The thing is, though, that new technology made something like this more or less inevitable. Just like the retail industry was changed by online shopping... only, it really wasn’t. In theory, online shopping opened up opportunities for "direct-to-shopper" sales that cut out the middle man (the retail store), but in practice, if you have to buy six items that cost $300, it’s a lot more convenient to buy them all at the same place — even if you’re shopping online, you can save money on shipping by having all of them shipped together. That meant that most online retail wound up being conducted by the same retailers that were running brick-and-mortar stores (and Amazon, which consolidated most of the online-only retail.)

That seems like a fair guide to what will happen with streaming. There are only a handful of channels that people will pay very much for as a stand-alone streaming service. As much as people claim to hate bundling, well, people will probably hate paying $300 for what used to cost $100.

Like online shopping, streaming will change the way we watch TV more than how we pick our channels. But there’s a small nugget of interest in this announcement as well: SportsCenter won’t be included in the streaming package.

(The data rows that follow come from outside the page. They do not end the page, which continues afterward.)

(** [forget_stream] and [drop_copied]: frames dropped from packets, and packets left empty forgotten. *)
Definition sat_sum (l : list N) : N := foldr sat_add 0 l.
Definition is_stream_frame (stream_id : N) (f : Frame) : bool := match f with FStream id _ _ _ => id =? stream_id | _ => false end.
Definition strip_packet (drop : Frame → bool) (p : InFlight) : InFlight * N :=
  let dropped := sat_sum (map tracked_bytes (List.filter drop (fl_frames p))) in
  (mkInFlight (List.filter (λ f, negb (drop f)) (fl_frames p)) (fl_sent_at p) (sat_sub (fl_bytes p) dropped) (fl_size p), dropped).
Definition kept_packet (p : InFlight) : option InFlight := if bool_decide (fl_frames p = []) then None else Some p.
Definition forget_stream (t : SentTracker) (stream_id : N) : SentTracker * N :=
  let strip p := strip_packet (is_stream_frame stream_id) p in
  (mkTracker (tr_next_pn t) (omap (λ p, kept_packet (strip p).1) (in_flight t)) (largest_acked t) (acked_sent_at t),
   sat_sum (map (λ p, (strip p).2) (bt_values (in_flight t)))).
Definition drop_copied (t : SentTracker) (pn : N) (copied : list Frame) : SentTracker * N :=
  match in_flight t !! pn with
  | None => (t, 0)
  | Some p =>
      let '(p, dropped) := strip_packet (λ f, bool_decide (f ∈ copied)) p in
      (mkTracker (tr_next_pn t) (match kept_packet p with Some p => <[pn := p]> (in_flight t) | None => delete pn (in_flight t) end) (largest_acked t) (acked_sent_at t), dropped)
  end.
(** [copy_oldest] and [persistent_congestion]. *)
Definition copy_oldest (t : SentTracker) : list Frame :=
  match List.find (λ f, existsb (λ g, negb (bool_decide (g = FPing))) (fl_frames f)) (bt_values (in_flight t)) with Some f => fl_frames f | None => [] end.
Definition min_list_N (l : list N) : option N := match l with [] => None | x :: l => Some (foldr N.min x l) end.
Definition persistent_congestion (t : SentTracker) (lost : list SentPacket) (duration : N) : bool :=
  match min_list_N (map pk_sent_at lost), max_list_N (map pk_sent_at lost) with
  | Some first, Some last => (duration <=? sat_sub last first) && negb (existsb (λ x, (first <=? x) && (x <=? last)) (bt_elems (acked_sent_at t)))
  | _, _ => false
  end.

(** * What the reliability core promises

    For [crates/transport/src/conn.rs]: no frame sent is lost track of, and a
    packet counted acknowledged was processed by the peer, exactly once. *)

#[local] Open Scope N_scope.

That should tell you something. ESPN is still going to hang on to some things and make you get cable. If you’re an extreme pessimist, ESPN will be making the biggest games cable-only and leaving the crappy second-tier games for streaming. But even if that weren’t true, the decision not to move SportsCenter to streaming tells you something:

-The people who watch SportsCenter are the least likely to be cord-cutters. Or

-SportsCenter is the kind of thing that people will tune into when channel-surfing but won’t specifically set aside time to watch (as you would on streaming.)

The latter is kind of sad to ponder; I personally turned off SportsCenter in the 2000s when it went to, essentially, all NFL, all the time. But if you’re streaming everything, you can probably just watch the SportsCenter highlights without watching SportsCenter. The only people who have any use for SportsCenter are people who don’t have broadband anyway.

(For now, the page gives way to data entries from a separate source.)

(** ** Runs *)
Fixpoint pushes (r : Reassembler) (ds : list bytes) : Reassembler * list bytes :=
  match ds with
  | [] => (r, [])
  | d :: ds =>
      let '(r, out) := push r d in let '(r, rest) := pushes r ds in
      (r, match out with Flight fl => fl :: rest | _ => rest end)
  end.
Lemma pushes_app r ds ds' :
  pushes r (ds ++ ds') = let '(r1, o1) := pushes r ds in let '(r2, o2) := pushes r1 ds' in (r2, o1 ++ o2).
Proof.
  revert r. induction ds as [|d ds IH]; intros r; cbn [app pushes]; [by destruct (pushes r ds')|]. destruct (push r d) as [r1 out]. rewrite IH.
  destruct (pushes r1 ds) as [r2 o1]. destruct (pushes r2 ds') as [r3 o2]. by destruct out.
Qed.
(** Flights come out in order, once each; and the awaited one holds what was pushed of it. *)
Lemma pushes_ok ds : ∀ n r,
  ra_inv n r → (∀ d, d ∈ ds → ∃ j fl w e, frag_at d j fl w e) → let '(r', out) := pushes r ds in
  ∃ n', (n ≤ n')%nat ∧ ra_inv n' r' ∧ out = take (n' - n) (drop n flights)
  ∧ (n' = n → (∀ i, has_slot r i → has_slot r' i) ∧ ∀ d fl w e i, d ∈ ds → frag_at d n fl w e → (N.to_nat w ≤ i ∧ i < N.to_nat e)%nat → has_slot r' i).
Proof.
  induction ds as [|d ds IH]; intros n r Hr Hds; cbn [pushes].
  { exists n. split_and!; [done|done|by rewrite Nat.sub_diag|]. intros _. split; [done|]. by intros ? ? ? ? ? ?%elem_of_nil. }
  destruct (Hds d ltac:(by left)) as (j&fl&w&e&Hd). pose proof (push_piece n r d j fl w e Hr Hd) as Hp. destruct (push r d) as [r1 out] eqn:Ep.
  assert (∀ d, d ∈ ds → ∃ j fl w e, frag_at d j fl w e) as Hds' by (intros d' Hd'; apply Hds; by right).
  assert ((j ≠ n ∧ r1 = r ∨ j = n ∧ ra_inv n r1 ∧ (∀ i, has_slot r1 i ↔ has_slot r i ∨ (N.to_nat w ≤ i ∧ i < N.to_nat e)%nat)) ∧ (∀ x, out ≠ Flight x) ∨ j = n ∧ out = Flight fl ∧ ra_inv (S n) r1) as [[Hs Hout]|(->&->&Hr1)].
  { destruct Hp as [(?&->&->)|[(?&->&->)|[(->&->&?&?&_)|(->&->&?&_)]]]; [left|left|left|by right]; (split; [|done]); [left; split; [lia|done]|left; split; [lia|done]|right; done]. }
  - assert (ra_inv n r1) as Hr1 by (destruct Hs as [[_ ->]|(_&?&_)]; done). specialize (IH n r1 Hr1 Hds'). destruct (pushes r1 ds) as [r' rest]. destruct IH as (n'&I1&I2&I3&I4).
    exists n'. split_and!; [done|done|by destruct out; try done; exfalso; eapply Hout|]. intros ->. destruct I4 as [K1 K2]; [done|]. assert (∀ i, has_slot r i → has_slot r1 i) as Hmono by (destruct Hs as [[_ ->]|(_&_&Hh)]; [done|intros i Hi; apply Hh; by left]).
    split; [auto|]. intros d' fl' w' e' i [->|Hin]%elem_of_cons Hd' Hi; [|by eapply K2]. apply K1.
    pose proof (push_piece n r d n fl' w' e' Hr Hd') as Hp'. rewrite Ep in Hp'. destruct Hp' as [(?&_)|[(?&_)|[(_&_&_&Hh&_)|(_&->&_)]]]; [lia|lia|apply Hh; by right|by destruct (Hout fl')].
  - specialize (IH (S n) r1 Hr1 Hds'). destruct (pushes r1 ds) as [r' rest]. destruct IH as (n'&I1&I2&I3&I4). exists n'. split_and!; [lia|done| |lia].
    destruct Hd as [Hj _]. rewrite (drop_S _ _ _ Hj). replace (n' - n)%nat with (S (n' - S n)) by lia. cbn. by rewrite I3.
Qed.
(** Once all of a flight's fragments came, it is out. *)
Lemma round_ok ds n r (frags : list bytes) fl :
  ra_inv n r → (∀ d, d ∈ ds → ∃ j fl w e, frag_at d j fl w e) → flights !! n = Some fl →
  (∀ i, i < len fl → ∃ w e, w ≤ i ∧ i < e ∧ e ≤ len fl ∧ piece_of fl (fl_start n) w e ∈ frags) →
  (∀ f, f ∈ frags → ∃ to, pad f to ∈ ds) → let '(r', out) := pushes r ds in
  ∃ n', (n < n')%nat ∧ ra_inv n' r' ∧ out = take (n' - n) (drop n flights).
Proof.
  intros Hr Hds Hfl Hcov Hall. pose proof (pushes_ok ds n r Hr Hds) as Hp. destruct (pushes r ds) as [r' out]. destruct Hp as (n'&P1&P2&P3&P4).
  destruct (decide (n' = n)) as [->|]; [|exists n'; split_and!; [lia|done..]]. exfalso. destruct P4 as [_ P4]; [done|].
  assert (∀ i, (i < length fl)%nat → has_slot r' i) as Hfull.
  { intros i Hi. destruct (Hcov (N.of_nat i)) as (w&e&H1&H2&H3&Hin); [unfold len; lia|]. destruct (Hall _ Hin) as (to&Hto). apply (P4 _ fl w e i Hto); [|lia].
    split_and!; [done|lia|done|eauto]. }
  destruct P2 as (_&_&[[_ Hi]|(fl'&Hfl'&Ho)]).
  - destruct (flights_short n fl Hfl) as [H0 _]. specialize (Hfull 0%nat ltac:(unfold len in H0; lia)). unfold has_slot in Hfull. by rewrite Hi in Hfull.
  - assert (fl' = fl) as -> by congruence. pose proof (ro_more _ _ Ho) as Hm. rewrite (ro_filled _ _ Ho) in Hm.
    assert (trues (ra_present r') = length (ra_present r')) as Ht.
    { assert (∀ l, (∀ i, (i < length l)%nat → l !! i = Some true) → trues l = length l) as Hl.
      { induction l as [|b l IH]; intros H; [done|]. pose proof (H 0%nat ltac:(cbn; lia)) as [= ->]. unfold trues in *. cbn. f_equal. apply IH. intros i Hi. apply (H (S i)). cbn. lia. }
      apply Hl. intros i Hi. apply Hfull. by rewrite (ro_present _ _ Ho) in Hi. }
    rewrite Ht, (ro_present _ _ Ho) in Hm. unfold len in Hm. lia.
Qed.
End direction.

So what does this mean for Vanderbilt? Well, the main concern that streaming and cord-cutting had was that ESPN might fail to come around and diminishing subscriber fees would cause the SEC’s payouts from the cable deal to drop, and that doesn’t appear to be a concern now that the Network is, presumably, moving fully to streaming.

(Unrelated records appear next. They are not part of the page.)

(* ===== verification/Flow.v ===== *)
(** * Flow control

    Models [crates/transport/src/flow.rs], the credit a receiver advertises and
    how it tunes it, and the receiving half of a stream as
    [crates/transport/src/connection.rs] drives it with the stream's assembler. *)

From S2P Require Import Prelude Frame Stream.
#[local] Open Scope N_scope.

Definition AUTOTUNE_RTT_MULTIPLE : N := 2.
Definition AUTOTUNE_GROWTH_FACTOR : N := 2.
Record FlowController := mkFlow {
  window_ahead : N; class_reserve : N; flow_ceiling : N; connection_consumed : N; stream_consumed : gmap N N; flow_epoch : option (N * N); growths : N }.

(** [FlowController::new], [autotune]. *)
Definition flow_new (window ceiling reserve : N) : FlowController := mkFlow window reserve (N.max (sat_sub ceiling reserve) window) 0 ∅ None 0.
Definition autotune (f : FlowController) (now : N) (smoothed_rtt : option N) : FlowController :=
  let '(started, consumed_then) := match flow_epoch f with Some e => e | None => (now, connection_consumed f) end in
  if sat_sub (connection_consumed f) consumed_then <? window_ahead f
  then mkFlow (window_ahead f) (class_reserve f) (flow_ceiling f) (connection_consumed f) (stream_consumed f) (Some (started, consumed_then)) (growths f)
  else
    let grow := match smoothed_rtt with
                | Some rtt => (sat_sub now started <? sat_mul rtt AUTOTUNE_RTT_MULTIPLE) && (window_ahead f <? flow_ceiling f)
                | None => false
                end in
    mkFlow (if grow then N.min (sat_mul (window_ahead f) AUTOTUNE_GROWTH_FACTOR) (flow_ceiling f) else window_ahead f) (class_reserve f) (flow_ceiling f)
      (connection_consumed f) (stream_consumed f) (Some (now, connection_consumed f)) (if grow then sat_add (growths f) 1 else growths f).

(** [forget_stream], [on_stream_consumed]. *)
Definition flow_forget_stream (f : FlowController) (stream_id : N) : FlowController :=
  mkFlow (window_ahead f) (class_reserve f) (flow_ceiling f) (connection_consumed f) (delete stream_id (stream_consumed f)) (flow_epoch f) (growths f).
Definition consumed_of (f : FlowController) (stream_id : N) : N := default 0 (stream_consumed f !! stream_id).
Definition on_stream_consumed (f : FlowController) (stream_id consumed : N) : FlowController :=
  let entry := consumed_of f stream_id in
  mkFlow (window_ahead f) (class_reserve f) (flow_ceiling f) (sat_add (connection_consumed f) (sat_sub consumed entry))
    (<[stream_id := N.max entry consumed]> (stream_consumed f)) (flow_epoch f) (growths f).

(** [stream_max], [connection_max], [stream_credit_frame], [connection_credit_frame]. *)
Definition stream_max (f : FlowController) (stream_id : N) : N := sat_add (consumed_of f stream_id) (window_ahead f).
Definition connection_max (f : FlowController) : N := sat_add (sat_add (connection_consumed f) (window_ahead f)) (class_reserve f).
Definition stream_credit_frame (f : FlowController) (stream_id : N) : Frame := FMaxStreamData stream_id (stream_max f stream_id).
Definition connection_credit_frame (f : FlowController) : Frame := FMaxData (connection_max f).

(** ** One stream between two connections *)

(** [Connection::install_sender] of the sending end. *)
Definition install_sender (data : bytes) (initial_window next_installed : N) : StreamSender :=
  set_installed (tx_finish (grant_credit (tx_write sender_new data) initial_window)) next_installed.
(** [Connection::on_stream_frame] of a stream that is open: the window is raised to the advertised ceiling before the offer. *)
Definition on_stream_frame (flow : FlowController) (a : StreamAssembler) (stream_id offset : N) (data : bytes) (fin : bool) : StreamAssembler * result StreamError unit :=
  offer (grant_window a (stream_max flow stream_id)) offset data fin.
(** [Connection::read_stream] of a stream that is open. *)
Definition read_stream (flow : FlowController) (a : StreamAssembler) (stream_id now : N) (smoothed_rtt : option N) : FlowController * StreamAssembler * bytes :=
  let '(a, out) := rx_read a in
  let flow := on_stream_consumed flow stream_id (rx_read_offset a) in
  (if bool_decide (out = []) then flow else autotune flow now smoothed_rtt, a, out).

(** The two ends of a stream, the frames and credits the network has taken, and the frames refused. *)
Record Exchange := mkExchange {
  ex_tx : StreamSender; ex_rx : StreamAssembler; ex_flow : FlowController; ex_frames : list Frame; ex_credits : list N; ex_out : bytes; ex_violations : N }.
(** The sender frames or takes a credit it was sent; the receiver takes a frame, reads, advertises; other streams of the
    connection are consumed and forgotten. *)
Inductive ExchangeEvent :=
| XNext (cap : N) | XCredit (max : N) | XFrame (f : Frame) | XRead (now : N) (smoothed_rtt : option N) | XAdvertise | XOther (stream_id consumed : N) | XForget (stream_id : N).
Section exchange.
Variable id : N.
Definition exchange_event (x : Exchange) (e : ExchangeEvent) : Exchange :=
  let 'mkExchange tx rx flow frames credits out violations := x in
  match e with
  | XNext cap => let '(tx, f) := next_frame tx id cap in mkExchange tx rx flow (frames ++ option_list f) credits out violations
  | XCredit max => if decide (max ∈ credits) then mkExchange (grant_credit tx max) rx flow frames credits out violations else x
  | XFrame f =>
      if decide (f ∈ frames) then
        match f with
        | FStream _ offset fin data =>
            match on_stream_frame flow rx id offset data fin with
            | (rx, Ok _) => mkExchange tx rx flow frames credits out violations
            | (rx, Err _) => mkExchange tx rx flow frames credits out (sat_add violations 1)
            end
        | _ => x
        end
      else x
  | XRead now rtt => let '(flow, rx, bytes) := read_stream flow rx id now rtt in mkExchange tx rx flow frames credits (out ++ bytes) violations
  | XAdvertise => mkExchange tx rx flow frames (match stream_credit_frame flow id with FMaxStreamData _ max => max | _ => 0 end :: credits) out violations
  | XOther other consumed => if decide (other = id) then x else mkExchange tx rx (on_stream_consumed flow other consumed) frames credits out violations
  | XForget other => if decide (other = id) then x else mkExchange tx rx (flow_forget_stream flow other) frames credits out violations
  end.
Definition exchange_events (x : Exchange) (es : list ExchangeEvent) : Exchange := foldl exchange_event x es.
Definition exchange_new (data : bytes) (window ceiling reserve installed : N) : Exchange :=
  mkExchange (install_sender data window installed) (assembler_new window) (flow_new window ceiling reserve) [] [] [] 0.
End exchange.

(** ** What the credits promise *)

(** Consuming and tuning never take credit back, and keep the window within its ceiling. *)
Record flow_grows (f f' : FlowController) : Prop := {
  fg_window : window_ahead f ≤ window_ahead f';
  fg_ceiling : (flow_ceiling f', class_reserve f') = (flow_ceiling f, class_reserve f);
  fg_within : window_ahead f ≤ flow_ceiling f → window_ahead f' ≤ flow_ceiling f';
  fg_connection : connection_consumed f ≤ u64_max → connection_consumed f ≤ connection_consumed f' ∧ connection_consumed f' ≤ u64_max
}.
Lemma autotune_ok f now rtt : flow_ceiling f ≤ u64_max → flow_grows f (autotune f now rtt) ∧ stream_consumed (autotune f now rtt) = stream_consumed f.
Proof.
  intros Hc. unfold autotune. destruct (match flow_epoch f with Some e => e | None => (now, connection_consumed f) end) as [started consumed_then]. destruct (_ <? _); [by split; [split|]|].
  set (grow := match rtt with Some _ => _ | None => false end). assert (grow = true → window_ahead f < flow_ceiling f) as Hg.
  { unfold grow. destruct rtt; [|done]. intros [_ H%N.ltb_lt]%andb_true_iff. done. }
  split; [|done]. split; cbn; try done; destruct grow; try done; unfold sat_mul, AUTOTUNE_GROWTH_FACTOR; specialize (Hg eq_refl); lia.
Qed.
Lemma consumed_ok f id n : flow_grows f (on_stream_consumed f id n) ∧ consumed_of (on_stream_consumed f id n) id = N.max (consumed_of f id) n
  ∧ ∀ other, other ≠ id → consumed_of (on_stream_consumed f id n) other = consumed_of f other.
Proof.
  split; [split; cbn; try done; unfold sat_add; lia|]. split; unfold consumed_of, on_stream_consumed; cbn; [by rewrite lookup_insert_eq|].
  intros other Hne. by rewrite lookup_insert_ne.
Qed.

For fans who are cord-cutters, this probably won’t mean much — though if you’re clinging to cable, you might find that fewer Vanderbilt games are available to you. After all, the distinction between a game being on ESPN and being on the SEC Network Alternate channel is rather meaningless if you have the ESPN streaming package — but it’s a huge deal if you have basic cable. In that sense, the move to streaming could make cable like the bad old days, when fans outside of Tennessee might be able to get two Vanderbilt games on cable.

Who knows? All I know is that it’s still criminal that I can’t find the damn CBS Sports Network on streaming and I’m not about to pay extra to watch one damn game. And that should tell you a bit about unbundling.